2014-01-10 23:32:51 | 映画
『座頭市血煙り街道』 三隅研次監督   ☆☆★

 またしても座頭市。なぜ最近座頭市ばかり観ているかというと、去年11月にクライテリオンから発売されたブルーレイ・ボックスを買ったのである。全25作、89年の勝新最後の『座頭市』が入っていないのが残念だが、他は全部入っている。クライテリオンの仕事なので、映像クオリティもまったく問題ない。日本でもブルーレイ・ボックスが出たようだが、18作収録で4万円以上とかなり見劣りがする。やっぱり日本はこういうところはまだまだ米国にかなわないようだ。

 というわけで、完全制覇に向けて着々と鑑賞中。この『血煙り街道』はシリーズ第17作、『果し状』の一つ前である。この作品はもう、近衛十四郎と市のチャンバラ対決、これに尽きる。近衛十四郎は往年の時代劇スターで、松方弘樹と目黒祐樹の父親なのだけれども、私はこの人の名前はよく知らず他の映画で見たこともないので、ありがたさがあまりよく分からない。ルックスやキャラクター的にはさほど魅力的とも思えないが、確かに貫禄はあるし、殺陣はメチャメチャうまい。この人と市がラスト、雪の中で決闘する場面が最大の見所だが、どうもあの殺陣はアドリブ、つまり予定調和なしのぶっつけ本番らしい。そんなことが時代劇で可能とは思わなかったが、確かに見ているとゴチャゴチャ振り回していて太刀筋がよく分からない。が、ものすごい緊張感だ。とりあえずシリーズ中指折りの傑作チャンバラ・シーンであることは間違いない。
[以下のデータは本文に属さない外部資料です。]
(** What was received completes a response, or asks for more. *)
Lemma received_ok i l0 l fed :
  booked 0 l0 l → active (self l) = active (self l0) → room l → (active (self l) = false → deadline (self l) = None) →
  core (events l) i (self l) → up (events l) i (self l) →
  ok i (match fed with
    | Some O =>
        if match tls (self l) with Some t => tls.peer_closed t | None => false end then
          _ ← finish_at_eof; mret (finish false)
        else _ ← when (negb (recv_armed (self l))) (push_recv i); _ ← flush i request; mret carry_on
    | Some _ =>
        _ ← when (active (self l)) record_success;
        mret (finish (http1_parse.keep_alive (parser (self l)) && negb (target.disable_keepalive target)))
    | None => _ ← fail_request; mret (finish false)
    end) l (λ o l', outcome_ok i l0 o l').
Proof.
  intros Hb Ha Hr Hd Hc Hu. destruct fed as [[|n]|]; [| |by apply fail_closes; [..|by apply closable_up]].
  - destruct (match tls _ with Some _ => _ | None => _ end); [by apply eof_closes; [..|by apply closable_up]|].
    eapply (h1_ok_bind i _ _ _ (λ _ l', core (events l') i (self l') ∧ up (events l') i (self l') ∧ booked 0 l0 l' ∧ recv_armed (self l') = true ∧
      active (self l') = active (self l0) ∧ (active (self l') = false → deadline (self l') = None))); [|intros; grow|].
    + destruct (recv_armed (self l)) eqn:Hra; cbn [negb when]; [by apply h1_ok_ret|]. eapply h1_ok_mono; [by apply (push_recv_arms request https)|].
      intros _ l2 Hs2 (w2 & -> & Hd2). destruct (up_armed request https _ _ i (self l) Hs2 Hc Hu Hra Hd2) as [Hc2 Hu2].
      split; [exact Hc2|]. split; [exact Hu2|]. split; [exact Hb|done].
    + intros _ l2 _ _ (Hc2 & Hu2 & Hb2 & Hr2 & Ha2 & Hd2). eapply h1_ok_bind; [by apply (flush_ok request https), up_flushable|intros; grow|].
      intros [] l3 _ _ Hsd. apply h1_ok_ret. intros _. by eapply sends_outcome.
  - assert (∀ l', world l' = world l → self l' = self l → booked (owed (self l0)) l0 l' →
      outcome_ok i l0 (finish (http1_parse.keep_alive (parser (self l)) && negb (target.disable_keepalive target))) l') as Hgo.
    { intros l' Hw Hs Hb'. split; [done|]. destruct (_ && _); [by rewrite Hw, Hs|]. apply closable_up; by rewrite Hw, Hs. }
    unfold owed in Hgo. rewrite <- Ha in Hgo. destruct (active (self l)); cbn [when].
    + unfold ok, holds. rewrite bind_run. pose proof (record_success_run l Hr) as Hrun. destruct (record_success l) as [[[]|e] l']; [|done].
      destruct Hrun as (Hw & Hs & Hb'). cbn [mret eff_ret]. intros _. split; [rewrite Hw; apply h1_frame_refl|]. apply Hgo; [done|done|].
      by apply (booked_after _ _ _ _ Hb).
    + eapply h1_ok_pure; [reflexivity|reflexivity|]. apply h1_ok_ret. intros _. by apply Hgo.
Qed.

Lemma data_ok {B} i bid n (f : bytes → M B) l Q : (∀ b, ok i (f b) l Q) → ok i (data bid n ≫= f) l Q.
Proof.
  intros Hf. unfold ok, holds. rewrite bind_run. unfold data. rewrite bind_run. cbn [get]. rewrite bind_run.
  destruct (buf_ring.data_range _ _ _); [apply Hf|done].
Qed.

(** A receive has completed; without [MORE] it is no longer armed. *)
Definition received_back (h : list Event) (i : nat) (c : Conn C) (cqe : Cqe) : Prop :=
  core h i c ∧ up h i (if cqe_more cqe then c else c <| recv_armed := false |>) ∧ recv_armed c = true ∧
  (cqe_more cqe = true → 0 ≤ cqe_result cqe).

Lemma on_recv_ok i cqe l :
  received_back (events l) i (self l) cqe → served (self l) → room l →
  ok i (on_recv target i cqe) l (λ o l', outcome_ok i l o l').
Proof.
  intros (Hc & Hu & Harm & Hmore) (Hsv & Hdl) Hr. unfold on_recv.
  set (c1 := if cqe_more cqe then self l else self l <| recv_armed := false |>) in *. set (l1 := l <| self := c1 |>).
  assert (when (negb (cqe_more cqe)) (update (λ c, c <| recv_armed := false |>)) l = (Ok tt, l1)) as Hrun.
  { subst l1 c1. destruct (cqe_more cqe); [by destruct l|done]. }
  eapply h1_ok_pure; [exact Hrun|reflexivity|]. clear Hrun.
  assert (core (events l1) i (self l1)) as Hc1 by (apply (core_eq _ _ _ _ (self l)); [done|]; cbn; subst c1; by destruct (cqe_more cqe)).
  assert (active c1 = active (self l) ∧ deadline c1 = deadline (self l) ∧ fd c1 = fd (self l) ∧ connected c1 = connected (self l) ∧
    tls c1 = tls (self l) ∧ sending c1 = sending (self l) ∧ out_off c1 = out_off (self l) ∧ recv_armed c1 = cqe_more cqe) as (Ha1 & Hd1 & Hf1 & Hcn1 & Ht1 & Hs1 & Ho1 & Hra1)
    by (subst c1; destruct (cqe_more cqe); by split_and!).
  assert (booked 0 l l1) as Hb1 by exact (booked_same l l1 Hr eq_refl eq_refl).
  assert (∀ l2, kept l1 l2 → self l2 = self l1 → did [] (events l1) (events l2) → sound (events l2) →
    core (events l2) i (self l2) ∧ up (events l2) i (self l2) ∧ booked 0 l l2 ∧ active (self l2) = active (self l) ∧ deadline (self l2) = deadline (self l)) as Hrec.
  { intros l2 Hk Hs Hd Hsound. rewrite Hs. destruct (up_quiet _ _ i c1 Hsound Hc1 Hu Hd). split_and!; try done. by eapply booked_trans; [|apply Hk..]. }
  destruct (Z.ltb_spec (cqe_result cqe) 0) as [Hneg|Hpos]; [|destruct (Z.eqb_spec (cqe_result cqe) 0) as [Hz|Hz]].
  - eapply h1_ok_bind; [apply recycle_any_ok|intros; case_match; grow|]. intros _ l2 Hs2 _ (Hk & Hs & Hd).
    destruct (Hrec l2 Hk Hs Hd Hs2) as (Hc2 & Hu2 & Hb2 & Ha2 & Hd2).
    assert (room l2) as Hr2 by by eapply room_booked.
    destruct (_ =? _); [|by apply fail_closes; [..|by apply closable_up]].
    assert (recv_armed (self l2) = false) as Hra2. { rewrite Hs. cbn. rewrite Hra1. destruct (cqe_more cqe); [lia|done]. }
    eapply h1_ok_bind; [by apply (push_recv_arms request https)|intros; grow|]. intros _ l3 Hs3 _ (w3 & -> & Hd3). apply h1_ok_ret. intros _.
    destruct (up_armed request https _ _ i (self l2) Hs3 Hc2 Hu2 Hra2 Hd3) as [Hc3 Hu3].
    split; [exact Hb2|]. split; [split; [exact Hc3|right; right; exact Hu3]|]. split; [|exact Ha2]. split; [|cbn; rewrite Ha2, Hd2; exact Hdl].
    cbn. rewrite Ha2. intros Ha. destruct (Hsv Ha) as [Hfd Hx]. rewrite Hs. cbn. rewrite Hf1, Hcn1. split; [done|]. intros Hcn. split; [done|].
    unfold settled. cbn. rewrite Ht1, Hs1. by apply Hx.
  - eapply h1_ok_bind; [apply recycle_any_ok|intros; grow|]. intros _ l2 Hs2 _ (Hk & Hs & Hd).
    destruct (Hrec l2 Hk Hs Hd Hs2) as (Hc2 & Hu2 & Hb2 & Ha2 & Hd2). apply eof_closes; [done|done|by eapply room_booked|by apply closable_up].
  - eapply h1_ok_pure; [reflexivity|reflexivity|]. apply h1_ok_bind_lift. intros bid _.
    apply data_ok. intros b. apply attempt_feed_ok; [done|done|]. intros fed l2 Hw2 Hk2 Hc2 Hu2.
    eapply h1_ok_bind; [apply recycle_ok|intros; grow; case_match; grow|]. intros _ l3 Hs3 _ (Hk3 & Hself3 & Hd3).
    destruct (up_quiet _ _ i (self l2) Hs3 Hc2 Hu2 Hd3) as [Hc3 Hu3]. rewrite <- Hself3 in Hc3, Hu3.
    eapply h1_ok_pure; [reflexivity|reflexivity|].
    assert (booked 0 l l3) as Hb3. {
      apply (booked_trans 0 l l2); [|apply Hk3|apply Hk3].
      apply (booked_trans 0 l (l1 <| stats := count_received (cqe_result cqe) (stats l1) |>)); [exact Hb1|apply Hk2|apply Hk2]. }
    apply received_ok; try done; rewrite ?(k_active _ _ Hk3), ?(k_deadline _ _ Hk3), ?(k_active _ _ Hk2), ?(k_deadline _ _ Hk2); cbn.
    + done.
    + by eapply room_booked.
    + by rewrite Ha1, Hd1.
Qed.

(** ** From one request to the next *)

(** What any step of one connection keeps: every request that was started is
    finished, or owed by its connection. *)
Definition step_ok (i : nat) (stop : bool) (l : Local C) (f : flow) (l' : Local C) : Prop :=
  0 ≤ stats.completed (stats l') ∧ 0 ≤ stats.errors (stats l') ∧
  total l' + owed (self l') - started l' = total l + owed (self l) - started l ∧
  (started l' = started l ∨ started l' = started l + 1 ∧ budget.may_start budget (started l) = true) ∧
  conn_ok (events l') i (self l') ∧
  match f with
  | Continue => served (self l') ∧
      (active (self l') = false → active (self l) = false ∨ stop = true ∨ budget.may_start budget (started l') = false)
  | BreakOuter => active (self l') = true ∧ fd (self l') = -1
  end.

(** The previous request is finished and another one was started. *)
Definition begun (l l1 : Local C) : Prop :=
  0 ≤ stats.completed (stats l1) ∧ 0 ≤ stats.errors (stats l1) ∧ total l1 = total l + owed (self l) ∧
  started l1 = started l + 1 ∧ active (self l1) = true ∧ budget.may_start budget (started l) = true.
Lemma begun_same l l1 l2 : begun l l1 → stats l2 = stats l1 → started l2 = started l1 → active (self l2) = active (self l1) → begun l l2.
Proof. intros (? & ? & ? & ? & ? & ?) Hs Hn Ha. unfold begun, total in *. rewrite Hs, Hn, Ha. by split_and!. Qed.
Lemma begun_step i stop l l1 f :
  begun l l1 → conn_ok (events l1) i (self l1) → match f with Continue => served (self l1) | BreakOuter => fd (self l1) = -1 end →
  step_ok i stop l f l1.
Proof.
  intros (? & ? & Ht & Hn & Ha & Hm) Hc Hs. unfold step_ok. rewrite Hn. unfold owed at 1. rewrite Ha. split; [done|]. split; [done|].
  split; [lia|]. split; [by right|]. split; [done|]. destruct f; by split.
Qed.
 しかし。他は全然ダメである。冒頭、市が芝居の一座と一緒になり、中尾ミエが歌を歌う時点で嫌な予感がする。まあ、傑作『鉄火旅』でも水前寺清子の歌があったしな、と気を取り直して見続けるが、テンションは下がる一方だ。座長の朝丘雪路の芝居はわざとらしいし、展開ももうベタベタの段取り芝居。ヤクザが絡んでくる。朝丘雪路、気丈にはねつける。怯えやためらいはほぼ全然なし。あわや暴力沙汰、というところで近衛十四郎登場。貫禄たっぷり。鮮やかな殺陣でヤクザを追っ払う。「心配するな、峰打ちじゃ」「まあ、旦那!」と朝丘雪路の笑顔。見ている私はがっくりと肩を落とす。おいおい、これは歌謡ショーか?
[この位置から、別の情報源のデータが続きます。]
(* ===== verification/Http2WorkerRun.v ===== *)
(** * Handling one completion of an HTTP/2 worker

    Every handler keeps the invariant of [Http2WorkerInv.v]: the frames said so
    far, the table of requests and the accounts; and marks the connections that
    have something to say. *)

From S2P Require Import Prelude Effects Status Stats Inflight Target Requests Http2Conn Uring UringRun UringConn Tls TlsHandshake Http2Worker Http2WorkerInv.
From stdpp Require Import relations.
#[local] Open Scope Z_scope.

Module http2_run.
Import uring uring_run uring_conn http2 http2_inv.

Section methods.
Context `{Kernel} {C : Type} `{CL : ClientLaws C} `{VecGrowth} `{!Octets C} `{!HandshakeLaws C} {SocketAddr : Type}.
Variables (target : target.Target SocketAddr) (https : bool) (budget : budget.Budget) (parallel patience : nat).
Abbreviation L := (Local (Conn C) Shared).
Abbreviation M := (eff L error).
Abbreviation events l := (hist (world l)).
Abbreviation block := (requests.build_header_block target).
Abbreviation body := (target.body target).
Abbreviation reached := (reached block body).
Abbreviation up := (up target https).
Abbreviation here := (here target https).
Abbreviation bytes_of := (bytes_of target https).
Abbreviation past := (within (legit (C := C) target https)).
Abbreviation at_slot P i l := (slot past P (events l) i (generation (self l))).
Abbreviation ud i c op := (user_data i (generation c) op).
Abbreviation ids h := (http2_conn.ids (http2_conn.open h)).

(** [up], given the connection. *)
Lemma up_with i c v h :
  h2 c = Some h → up i c v →
  sends v = (if sending c then [Send i (ud i c OP_SEND) (unsent c)] else []) ∧
  ∃ n, http2_conn.conn_ok n h ∧ table n (ids h) (streams c) ∧ bytes_of c h v.
Proof. intros Hh (_ & _ & _ & _ & Hs & h' & n & Hh' & ? & ? & ?). assert (h' = h) as -> by congruence. split; [done|]. by exists n. Qed.

(** Another connection state behind the same links. *)
Lemma up_change i c c' v v' h h' :
  up i c v → h2 c = Some h → h2 c' = Some h' →
  fd c' = fd c → connected c' = connected c → recv_armed c' = recv_armed c → generation c' = generation c →
  connects v' = connects v → recvs v' = recvs v →
  sends v' = (if sending c' then [Send i (ud i c' OP_SEND) (unsent c')] else []) →
  (∀ n, http2_conn.conn_ok n h → table n (ids h) (streams c) →
     ∃ n', http2_conn.conn_ok n' h' ∧ table n' (ids h') (streams c')) →
  (bytes_of c h v → bytes_of c' h' v') → up i c' v'.
Proof.
  intros Hu Hh Hh' Ef Ec Er Eg E1 E2 Es Hn Hb. pose proof (up_with _ _ _ _ Hh Hu) as (_ & n & Hok & Ht & Hby).
  destruct Hu as (? & ? & ? & Hr & _). destruct (Hn n Hok Ht) as (n' & Hok' & Ht'). unfold http2_inv.up.
  rewrite Ef, Ec, Er, Eg, E1, E2. split_and!; try done; [by rewrite Es, Eg|]. exists h', n'. auto.
Qed.

(** *** Flushing *)

Lemma flush_plain i l h :
  at_slot (up i (self l)) i l → sending (self l) = false → h2 (self l) = Some h → tls (self l) = None →
  let '(buf, h') := http2_conn.take_output h in
  ok i (match buf with Some buf => _ ← update (λ c, c <| out := buf |>); send_out i | None => mret tt end)
    (l <| self := self l <| h2 := Some h' |> |>)
    (λ _ l', at_slot (up i (self l')) i l' ∧ steady l l' ∧ settled (self l')).
Proof.
  intros Hs Hsd Hh Ht. destruct (http2_conn.take_output h) as [buf h'] eqn:Et. set (l1 := l <| self := _ |>). destruct buf as [buf|].
  - destruct (take_output_some _ _ _ Et) as [Hne ->]. eapply ok_pure; [reflexivity|reflexivity|]. set (l2 := l1 <| self := _ |>).
    eapply ok_mono; [apply (send_out_ok target https i l2 (up i (self l))); [exact Hs|]|].
    + intros v Hu. pose proof (up_with _ _ _ _ Hh Hu) as (Hsn & _). rewrite Hsd in Hsn.
      eapply (up_change i (self l) _ v _ h (http2_conn.set_out [] h)); [exact Hu|done..| | |].
      * cbn. by rewrite Hsn.
      * intros n Hok Htb. exists n. destruct (http2_conn.conn_ok_out n h [] Hok) as [? E]. by rewrite E.
      * intros (b & Hr & _ & Hb). unfold http2_inv.bytes_of, said, unsent in *. cbn in *. rewrite Ht, Hsd in *. destruct Hb as [Hhs Hb]. rewrite app_nil_r in Hb.
        exists (b ++ buf). split; [by eapply reached_take|]. split; [intros _; destruct buf; [done|cbn; lia]|]. split; [done|]. by rewrite Hb.
    + intros _ l' _ [(w' & ->) Hsl]. split; [exact Hsl|]. split; [by split|by left].
  - destruct (take_output_none _ _ Et) as [Ho ->]. apply ok_ret. intros _. split; [|split; [by split|]].
    + eapply slot_weaken; [exact Hs|]. intros v Hu. pose proof (up_with _ _ _ _ Hh Hu) as (Hsn & _).
      by eapply (up_change i (self l) _ v v h h); [exact Hu|done..| |intros n ? ?; exists n|].
    + right. cbn. intros h0 [= <-]. split; [done|]. rewrite Ht. done.
Qed.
 更に、芝居小屋にやってきて凄むヤクザ。市の仕込み一閃、ゲジゲジ眉毛が落ちる。逃げ出すヤクザに、「忘れ物よ!」と眉毛を渡す中尾ミエ。ドッとうける一座の役者たち。「ああ胸がすっとした、でも市さんがあんなことできるなんて驚いたわあ」と笑いながら朝丘雪路……ってあのねえ、盲人の按摩に目の前であんな技を見せられたら度肝を抜かれて、笑うどころじゃないでしょう。「忘れ物よ!」ってそんなお茶目な対応ができてたまるか。何なんだこの予定調和バリバリの歌謡ショーは。

 市は子供を連れて旅をすることになるが、子供と市のやり取りもベタだし、なべおさみが出てきて市と絡むなんて場面もいらんだろう。特に前半は、大愚作『あばれ火祭り』を思わせる段取り芝居の連発。『座頭市物語』のあの風格はどこへ行った。

 その後、監禁されて絵を描かされる絵師(子供の父親)とそれを救い出す市、そのまわりに出没する近衛十四郎、という展開になる。脇役のメンツはなかなか良くて、小池朝雄、小沢栄太郎、松村達雄と渋いところが顔を揃えている。が、うまく活かせているとは言いがたい。小沢栄太郎、松村達雄は途中で死んでしまう。消耗品扱いはもったいない。

 そして最後、絵師を助け出して逃げ出す市の前についに近衛十四郎が立ちふさがる。この時、場面が変わると一瞬にして雪が降りしきっているのがすごい。脈絡もなんもない。「やっぱこの場面には雪だろ!」ということだろうか。しかしこのいい加減な雪の場面、映像的には絶美である。細い路地の奥行きのある場面、そこに降りしきる雪。美しいったらない。

 というわけで、クライマックスに見事な映像と殺陣が披露される。もうこの映画はここだけ観ればいい、と言ってしまおう。逆にこれがなかったら救いようがないところだ。で、最後には市が勝つはず、と思って見ていると、近衛十四郎が剣を納めて立ち去る。なんと、引き分けである。大人の都合、という言葉が頭にちらつく。最後は、「おじちゃーん!」と追ってくる子供を振り切って、また旅に出る市なのであった。チャンチャン。